[Task requirements]:
Below is some data. Retype exactly the lines starting at the one with "(** [~TcpSocket] *)" and ending at the one with "fix go l socket".

[Given data]:
(* ===== verification/Connector.v ===== *)
(** * net/Connector.cpp: connecting without waiting

    The worker's part: the connections that are under way, polled through
    net/fdset.c and utils/stack.c, their timeouts, and the callbacks, which may
    drop or keep the socket they are given and ask for further connections.
    The thread around it is in [ConnectorRun]. *)

From S2P Require Import Prelude.
From S2P Require Import Words.
From S2P Require Import Stack.
From S2P Require Import IntQueue.
From S2P Require Import Fdset.
From S2P Require Import Outcome.
From stdpp Require Import gmap sorting.
#[local] Open Scope Z_scope.
#[local] Open Scope brynet_scope.
#[local] Open Scope outcome_scope.

(** ** The system *)

Inductive connect_result := Connected | InProgress | Refused.

(** The calls the connector makes, on a state of the system that only they and other
    programs change: the descriptors that are open; [socket]; [connect] on a socket that does not
    block; [close]; [getsockopt] for [SO_ERROR]; the steady clock; [poll]. A new descriptor is
    not an open one, and is below the limit of open files. *)
Class Kernel (K : Type) := {
  opened : K -> gset Z;
  sys_socket : K -> option Z * K;
  sys_connect : Z -> bytes -> Z -> K -> connect_result * K;
  sys_close : Z -> K -> K;
  sys_sockerr : Z -> K -> option Z * K;
  sys_now : K -> Z * K;
  sys_poll : list pollfd -> Z -> K -> (Z * Z * list Z) * K;
  socket_fails k k' : sys_socket k = (None, k') -> opened k' = opened k;
  socket_opens k k' x : sys_socket k = (Some x, k') ->
    0 <= x < 2 ^ 26 /\ x ∉ opened k /\ opened k' = {[x]} ∪ opened k;
  connect_opened x ip port k : opened (snd (sys_connect x ip port k)) = opened k;
  close_opened x k : opened (sys_close x k) = opened k ∖ {[x]};
  sockerr_opened x k : opened (snd (sys_sockerr x k)) = opened k;
  now_opened k : opened (snd (sys_now k)) = opened k;
  poll_opened l n k : opened (snd (sys_poll l n k)) = opened k;
  poll_revents l n k : length (snd (fst (sys_poll l n k))) = length l }.

(** ** Requests and callbacks *)

(** What a callback does, in order: with the [TcpSocket] it was given, destroy it or move
    it elsewhere; [asyncConnect]. What it still has at its end is destroyed. *)
Inductive address := mk_address (ip : bytes) (port timeout : Z) (successCB failedCB : list action)
with action := DropSocket | KeepSocket | Connect (a : address).

Definition successCB a := let 'mk_address _ _ _ s _ := a in s.
Definition failedCB a := let 'mk_address _ _ _ _ f := a in f.
Definition timeout a := let 'mk_address _ _ t _ _ := a in t.

(** [ConnectingInfo]; [ci_id]: the request it came from. *)
Record ConnectingInfo := mk_info {
  startConnectTime : Z; ci_timeout : Z; ci_successCB : list action; ci_failedCB : list action; ci_id : nat }.

Section Worker.
Context {K : Type} `{!Kernel K}.
(** The allocators of the stack and of the descriptor set. *)
Context (malloc : Z -> option bytes) (fmalloc : Z -> option (list pollfd)).

(** [ConnectorWorkInfo], with the system. [guarded]: [mThreadGuard] is locked. The requests
    begun, the answers given to them by number, and the descriptors that were made and are
    neither closed nor kept by a callback, are recorded. *)
Record work := mk_work {
  kernel : K;
  mConnectingInfos : gmap Z ConnectingInfo;
  mFDSet : fdset_s;
  mPollResult : stack_s;
  guarded : bool;
  begun : list address; answers : list (nat * bool); mine : gset Z }.

Definition set_kernel k w := mk_work k (mConnectingInfos w) (mFDSet w) (mPollResult w) (guarded w) (begun w) (answers w) (mine w).
Definition set_infos m w := mk_work (kernel w) m (mFDSet w) (mPollResult w) (guarded w) (begun w) (answers w) (mine w).
Definition set_fdset f w := mk_work (kernel w) (mConnectingInfos w) f (mPollResult w) (guarded w) (begun w) (answers w) (mine w).
Definition set_result q w := mk_work (kernel w) (mConnectingInfos w) (mFDSet w) q (guarded w) (begun w) (answers w) (mine w).
Definition set_guarded g w := mk_work (kernel w) (mConnectingInfos w) (mFDSet w) (mPollResult w) g (begun w) (answers w) (mine w).
Definition set_begun l w := mk_work (kernel w) (mConnectingInfos w) (mFDSet w) (mPollResult w) (guarded w) l (answers w) (mine w).
Definition set_answers l w := mk_work (kernel w) (mConnectingInfos w) (mFDSet w) (mPollResult w) (guarded w) (begun w) l (mine w).
Definition set_mine l w := mk_work (kernel w) (mConnectingInfos w) (mFDSet w) (mPollResult w) (guarded w) (begun w) (answers w) l.

#[local] Abbreviation M := (Outcome.M work).

(** A system call. *)
Definition sys {A} (f : K -> A * K) : M A := fun w => let '(a, k) := f (kernel w) in Ok (a, set_kernel k w).

Definition SocketCreate : M (option Z) :=
  r <- sys sys_socket ;;
  match r with
  | Some x => upd (fun w => set_mine ({[x]} ∪ mine w) w) ;;; ret (Some x)
  | None => ret None
  end.

(** [base::SocketClose]: to close a descriptor that is not open, or no more the
    connector's, is an error. *)
Definition SocketClose (x : Z) : M unit :=
  w <- get ;;
  if decide (x ∈ mine w /\ x ∈ opened (kernel w))
  then upd (fun w => set_mine (mine w ∖ {[x]}) (set_kernel (sys_close x (kernel w)) w))
  else crash.

Definition fdset_add (x : Z) : M unit :=
  w <- get ;; f <- lift (ox_fdset_add fmalloc (mFDSet w) x WriteCheck) ;; upd (set_fdset f).
Definition fdset_remove (x : Z) : M unit :=
  w <- get ;; f <- lift (ox_fdset_remove (mFDSet w) x) ;; upd (set_fdset f).

(** ** Callbacks *)

(** A request begins, with its number; an answer is given. *)
Definition begin (a : address) : M nat :=
  n <- gets (fun w => length (begun w)) ;; upd (fun w => set_begun (begun w ++ [a]) w) ;;; ret n.
Definition answer (n : nat) (ok : bool) : M unit := upd (fun w => set_answers (answers w ++ [(n, ok)]) w).

(** [~TcpSocket] *)
Definition destroy (socket : option Z) : M unit :=
  match socket with Some x => SocketClose x | None => ret tt end.

Definition keep (socket : option Z) : M unit :=
  match socket with Some x => upd (fun w => set_mine (mine w ∖ {[x]}) w) | None => ret tt end.

(** The actions of a callback, which hold a socket or not. *)
Definition run_all (run : action -> option Z -> M (option Z)) : list action -> option Z -> M (option Z) :=
  fix go l socket := match l with [] => ret socket | x :: l => s <- run x socket ;; go l s end.

Definition callback (run : action -> option Z -> M (option Z)) (l : list action) (socket : option Z) : M unit :=
  s <- run_all run l socket ;; destroy s.

(** [asyncConnect] on the worker's thread: the lock of [mThreadGuard], which the thread does
    not get when it is locked already, by itself (to lock twice is undefined for both mutexes) or
    by [stopWorkerThread]; [*mIsRun], which is true when the lock is free, as only a stop resets it;
    then [pushAsyncProc], which runs the procedure at once on the loop's own thread. *)
Definition asyncConnect_here (process : M unit) : M unit :=
  g <- gets guarded ;;
  if g then crash else upd (set_guarded true) ;;; process ;;; upd (set_guarded false).

Fixpoint processConnect (a : address) : M unit :=
  match a with
  | mk_address ip port timeout success failed =>
      n <- begin a ;;
      r <- SocketCreate ;;
      match r with
      | None => answer n false ;;; callback run_action failed None
      | Some clientfd =>
          c <- sys (sys_connect clientfd ip port) ;;
          match c with
          | Connected => answer n true ;;; callback run_action success (Some clientfd)
          | Refused => SocketClose clientfd ;;; answer n false ;;; callback run_action failed None
          | InProgress =>
              t <- sys sys_now ;;
              upd (fun w => set_infos (<[clientfd := mk_info t timeout success failed n]> (mConnectingInfos w)) w) ;;;
              fdset_add clientfd
          end
      end
  end
with run_action (x : action) (socket : option Z) : M (option Z) :=
  match x with
  | DropSocket => destroy socket ;;; ret None
  | KeepSocket => keep socket ;;; ret None
  | Connect a => asyncConnect_here (processConnect a) ;;; ret socket
  end.

(** ** checkConnectStatus *)

Definition poll (millsecond : Z) : M Z :=
  w <- get ;;
  let '(r, k) := sys_poll (live (mFDSet w)) millsecond (kernel w) in
  let '(n, f) := ox_fdset_poll (fun _ _ => r) (mFDSet w) millsecond in
  upd (fun w => set_fdset f (set_kernel k w)) ;;; ret n.

(** [isConnectSuccess(fd, willCheckWrite)] *)
Definition isConnectSuccess (x : Z) (willCheckWrite : bool) : M bool :=
  w <- get ;;
  if willCheckWrite && negb (ox_fdset_check (mFDSet w) x WriteCheck) then ret false
  else
    r <- sys (sys_sockerr x) ;;
    ret (match r with Some error => error =? 0 | None => false end).

Definition visitor : M unit :=
  w <- get ;; q <- lift (ox_fdset_visitor malloc (mFDSet w) WriteCheck (mPollResult w)) ;; upd (set_result q).

Definition popfront : M (option Z) :=
  w <- get ;; r <- lift (stack_popfront (mPollResult w)) ;; upd (set_result (snd r)) ;;; ret (fst r).

(** The loop that fills [total_fds] and [success_fds], as lists in the order found. *)
Fixpoint drain (fuel : nat) (total success : list Z) : M (list Z * list Z) :=
  match fuel with
  | O => no_fuel
  | Datatypes.S fuel =>
      p <- popfront ;;
      match p with
      | None => ret (total, success)
      | Some x =>
          b <- isConnectSuccess x false ;;
          drain fuel (total ++ [x]) (if b then success ++ [x] else success)
      end
  end.

(** A [std::set] of descriptors, walked in order. *)
Definition ordered (l : list Z) : list Z := merge_sort Z.le (remove_dups l).

(** The body of the loop over [total_fds]. *)
Definition settle (success : list Z) (x : Z) : M unit :=
  fdset_remove x ;;;
  w <- get ;;
  match mConnectingInfos w !! x with
  | None => ret tt
  | Some it =>
      if decide (x ∈ success)
      then answer (ci_id it) true ;;; callback run_action (ci_successCB it) (Some x) ;;;
           upd (fun w => set_infos (delete x (mConnectingInfos w)) w)
      else answer (ci_id it) false ;;; callback run_action (ci_failedCB it) None ;;;
           upd (fun w => set_infos (delete x (mConnectingInfos w)) w) ;;; SocketClose x
  end.

Fixpoint settle_all (success : list Z) (l : list Z) : M unit :=
  match l with [] => ret tt | x :: l => settle success x ;;; settle_all success l end.

Definition checkConnectStatus (millsecond : Z) : M unit :=
  n <- poll millsecond ;;
  if n <=? 0 then ret tt
  else
    visitor ;;;
    w <- get ;;
    r <- drain (Datatypes.S (Z.to_nat (st_num (mPollResult w)))) [] [] ;;
    settle_all (snd r) (ordered (fst r)).

(** ** checkTimeout *)

(** The first key of the map from [x] on: an iterator of [std::map]. *)
Definition lower_bound (x : Z) (m : gmap Z ConnectingInfo) : option Z :=
  head (filter (fun y => x <= y) (ordered (fst <$> map_to_list m))).

(** One round of the loop, from an iterator to the next one. The callback
    comes after the iterator has gone on. *)
Definition timeout_round (it : Z) : M (option Z) :=
  t <- sys sys_now ;;
  w <- get ;;
  match mConnectingInfos w !! it with
  | None => crash
  | Some ci =>
      let next := lower_bound (it + 1) (mConnectingInfos w) in
      if t - startConnectTime ci <? ci_timeout ci then ret next
      else
        fdset_remove it ;;;
        upd (fun w => set_infos (delete it (mConnectingInfos w)) w) ;;;
        SocketClose it ;;;
        answer (ci_id ci) false ;;; callback run_action (ci_failedCB ci) None ;;;
        ret next
  end.

(** At most [p] rounds; the iterator where it stopped. *)
Fixpoint rounds (p : positive) (it : option Z) : M (option Z) :=
  match it with
  | None => ret None
  | Some x =>
      match p with
      | xH => timeout_round x
      | xO p => it <- rounds p it ;; rounds p it
      | xI p => it <- timeout_round x ;; it <- rounds p it ;; rounds p it
      end
  end.

Definition checkTimeout : M unit :=
  w <- get ;;
  it <- rounds (2 ^ 26) (lower_bound 0 (mConnectingInfos w)) ;;
  match it with None => ret tt | Some _ => no_fuel end.

(** ** causeAllFailed *)

Fixpoint fail_all (l : list (Z * ConnectingInfo)) : M unit :=
  match l with
  | [] => ret tt
  | (x, ci) :: l =>
      fdset_remove x ;;; SocketClose x ;;;
      answer (ci_id ci) false ;;; callback run_action (ci_failedCB ci) None ;;;
      fail_all l
  end.

(** The entries of the map in the order of their keys. *)
Definition entries (m : gmap Z ConnectingInfo) : list (Z * ConnectingInfo) :=
  omap (fun x => pair x <$> m !! x) (ordered (fst <$> map_to_list m)).

Definition causeAllFailed : M unit :=
  w <- get ;;
  let copyMap := mConnectingInfos w in
  upd (set_infos ∅) ;;; fail_all (entries copyMap).
End Worker.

[Solution to this exercise]:
(** [~TcpSocket] *)
Definition destroy (socket : option Z) : M unit :=
  match socket with Some x => SocketClose x | None => ret tt end.

Definition keep (socket : option Z) : M unit :=
  match socket with Some x => upd (fun w => set_mine (mine w ∖ {[x]}) w) | None => ret tt end.

(** The actions of a callback, which hold a socket or not. *)
Definition run_all (run : action -> option Z -> M (option Z)) : list action -> option Z -> M (option Z) :=
  fix go l socket := match l with [] => ret socket | x :: l => s <- run x socket ;; go l s end.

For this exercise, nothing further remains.